::: SUPPLIED ENTRIES
(* ===== verification/Lex.v ===== *)
(** * The SQL lexer (crates/engine/src/lex.rs)

    Source text to a flat token stream.  A position in the source's byte slice is modelled by the bytes
    that are left, so a lexing function returns its token and what follows it. *)

From S2P Require Import Prelude Text Numbers EngineTypes Chars Float.

Module Tok.
Inductive Tok :=
| Word (w : string)
| Int (n : Z)
| Real (r : Z)
| Str (s : string)
| Param
| NumParam (n : Z)
| NamedParam (name : string)
| LParen | RParen | LBracket | RBracket | Comma | Semi | DColon | Dot | Star
| Eq | Ne | Lt | Le | Gt | Ge | Plus | Minus | Slash | Percent
| Concat | Arrow | ArrowText | VecL2 | VecCosine | VecIp
| Eof.

#[global] Instance Tok_eq_dec : EqDecision Tok.
Proof. solve_decision. Defined.
End Tok.
Abbreviation Tok := Tok.Tok.

Abbreviation Lexed A := (Result EngineStatus A).
Definition lex_err {A} : Lexed A := Err ErrSql.

(** [u8::is_ascii_whitespace], [is_ascii_digit], [is_ascii_alphabetic]. *)
Definition space_byte (a : Ascii.ascii) : bool := is_ascii_whitespace (code a).
Definition is_alpha (a : Ascii.ascii) : bool :=
  let n := code a in ((65 <=? n) && (n <=? 90)) || ((97 <=? n) && (n <=? 122)).
Definition word_start (a : Ascii.ascii) : bool := Ascii.eqb a "_" || is_alpha a.
Definition word_byte (a : Ascii.ascii) : bool := Ascii.eqb a "_" || is_alpha a || is_digit a.

(** [while i < b.len() && p(b[i]) { i += 1 }]: what was passed over, and what is left. *)
Fixpoint span (p : Ascii.ascii → bool) (s : string) : string * string :=
  match s with
  | EmptyString => (EmptyString, EmptyString)
  | String a r => if p a then let '(w, t) := span p r in (String a w, t) else (EmptyString, s)
  end.

(** [b.get(i) == Some(&c)]. *)
Definition head_is (c : Ascii.ascii) (s : string) : bool :=
  match s with String a _ => Ascii.eqb a c | EmptyString => false end.
Definition tail (s : string) : string := match s with String _ r => r | EmptyString => EmptyString end.

Definition simple_token (c : Ascii.ascii) : option Tok :=
  match c with
  | "("%char => Some Tok.LParen
  | ")"%char => Some Tok.RParen
  | "["%char => Some Tok.LBracket
  | "]"%char => Some Tok.RBracket
  | ","%char => Some Tok.Comma
  | ";"%char => Some Tok.Semi
  | "."%char => Some Tok.Dot
  | "*"%char => Some Tok.Star
  | "+"%char => Some Tok.Plus
  | "-"%char => Some Tok.Minus
  | "/"%char => Some Tok.Slash
  | "%"%char => Some Tok.Percent
  | "?"%char => Some Tok.Param
  | "="%char => Some Tok.Eq
  | _ => None
  end.

(** [s] is what follows the [<]. *)
Definition lex_lt (s : string) : Tok * string :=
  if head_is "-" s && head_is ">" (tail s) then (Tok.VecL2, tail (tail s))
  else if head_is "=" s && head_is ">" (tail s) then (Tok.VecCosine, tail (tail s))
  else if head_is "#" s && head_is ">" (tail s) then (Tok.VecIp, tail (tail s))
  else if head_is "=" s then (Tok.Le, tail s)
  else if head_is ">" s then (Tok.Ne, tail s)
  else (Tok.Lt, s).

(** [c] is the operator's first byte, [s] what follows it; likewise below. *)
Definition lex_operator (c : Ascii.ascii) (s : string) : Lexed (Tok * string) :=
  if Ascii.eqb c "<" then Ok (lex_lt s)
  else if Ascii.eqb c ">" then Ok (if head_is "=" s then (Tok.Ge, tail s) else (Tok.Gt, s))
  else if head_is "=" s then Ok (Tok.Ne, tail s) else lex_err.

Definition lex_pipe (s : string) : Lexed (Tok * string) :=
  if head_is "|" s then Ok (Tok.Concat, tail s) else lex_err.

Definition lex_colon (s : string) : Lexed (Tok * string) :=
  if head_is ":" s then Ok (Tok.DColon, tail s)
  else let '(name, r) := span word_byte s in
       if String.eqb name "" then lex_err else Ok (Tok.NamedParam name, r).

Definition lex_numparam (s : string) : Lexed (Tok * string) :=
  let '(ds, r) := span is_digit s in
  if String.eqb ds "" then lex_err
  else match parse_u64 ds with Some n => Ok (Tok.NumParam n, r) | None => lex_err end.

(** An identifier between quotes [q]. *)
Definition lex_quoted (q : Ascii.ascii) (s : string) : Lexed (Tok * string) :=
  let '(ident, r) := span (λ a, negb (Ascii.eqb a q)) s in
  match r with
  | EmptyString => lex_err
  | String _ r => Ok (Tok.Word ident, r)
  end.
Definition lex_backtick_ident : string → Lexed (Tok * string) := lex_quoted "`".
Definition lex_quoted_ident : string → Lexed (Tok * string) := lex_quoted (Ascii.ascii_of_nat 34).

(** [s.push(ch as char)] takes each byte for the code point of that number. *)
Fixpoint lex_string_go (b : string) (s : string) : Lexed (Tok * string) :=
  match b with
  | EmptyString => lex_err
  | String ch r =>
      if Ascii.eqb ch "'" then
        match r with
        | String ch2 r2 => if Ascii.eqb ch2 "'" then lex_string_go r2 (s +:+ "'") else Ok (Tok.Str s, r)
        | EmptyString => Ok (Tok.Str s, r)
        end
      else lex_string_go r (s +:+ of_char (code ch))
  end.
Definition lex_string (b : string) : Lexed (Tok * string) := lex_string_go b "".

Definition number_byte (a : Ascii.ascii) : bool := is_digit a || Ascii.eqb a ".".
Definition exp_byte (a : Ascii.ascii) : bool := Ascii.eqb a "e" || Ascii.eqb a "E".
Definition sign_byte (a : Ascii.ascii) : bool := Ascii.eqb a "+" || Ascii.eqb a "-".

(** The exponent of a literal, when one is there: its text and what follows. *)
Definition lex_exponent (s : string) : option (string * string) :=
  match s with
  | String a r =>
      if exp_byte a then
        let '(sign, r) := match r with
                          | String b r' => if sign_byte b then (String b EmptyString, r') else (EmptyString, r)
                          | EmptyString => (EmptyString, r)
                          end in
        let '(ds, r) := span is_digit r in
        Some (String a (sign +:+ ds), r)
      else None
  | EmptyString => None
  end.

Definition real_token (text : string) : Lexed Tok :=
  match parse_f64 text with Some x => Ok (Tok.Real x) | None => lex_err end.

(** [s] starts at the first digit. *)
Definition lex_number (s : string) : Lexed (Tok * string) :=
  let '(mant, r) := span number_byte s in
  let '(text, is_real, r) := match lex_exponent r with
                             | Some (ex, r) => (mant +:+ ex, true, r)
                             | None => (mant, has_char "." mant, r)
                             end in
  tok ← (if is_real : bool then real_token text
         else match parse_i64 text with Some n => Ok (Tok.Int n) | None => real_token text end);
  Ok (tok, r).

Definition lex_word (s : string) : Tok * string :=
  let '(w, r) := span word_byte s in (Tok.Word w, r).

Definition just (r : Lexed (Tok * string)) : Lexed (option Tok * string) :=
  '(t, rest) ← r; Ok (Some t, rest).

(** One round of the loop at [c :: s]: a token, or blanks and comments passed over. *)
Definition lex_step (c : Ascii.ascii) (s : string) : Lexed (option Tok * string) :=
  if space_byte c then Ok (None, s)
  else if Ascii.eqb c "-" && head_is "-" s then
    Ok (None, (span (λ a, negb (Ascii.eqb a (Ascii.ascii_of_nat 10))) s).2)
  else if Ascii.eqb c "-" && head_is ">" s then
    if head_is ">" (tail s) then Ok (Some Tok.ArrowText, tail (tail s)) else Ok (Some Tok.Arrow, tail s)
  else match simple_token c with
  | Some t => Ok (Some t, s)
  | None => just (
      if Ascii.eqb c "<" || Ascii.eqb c ">" || Ascii.eqb c "!" then lex_operator c s
      else if Ascii.eqb c "|" then lex_pipe s
      else if Ascii.eqb c ":" then lex_colon s
      else if Ascii.eqb c "$" then lex_numparam s
      else if Ascii.eqb c "'" then lex_string s
      else if Ascii.eqb c (Ascii.ascii_of_nat 34) then lex_quoted_ident s
      else if Ascii.eqb c "`" then lex_backtick_ident s
      else if is_digit c then lex_number (String c s)
      else if word_start c then Ok (lex_word (String c s))
      else lex_err)
  end.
::::::
▶ _WHAT YOU NEED TO DO_:
Please show, exactly as written, every line above that contains the word "Plus".

▶ _RESPONSE_:
| Eq | Ne | Lt | Le | Gt | Ge | Plus | Minus | Slash | Percent
  | "+"%char => Some Tok.Plus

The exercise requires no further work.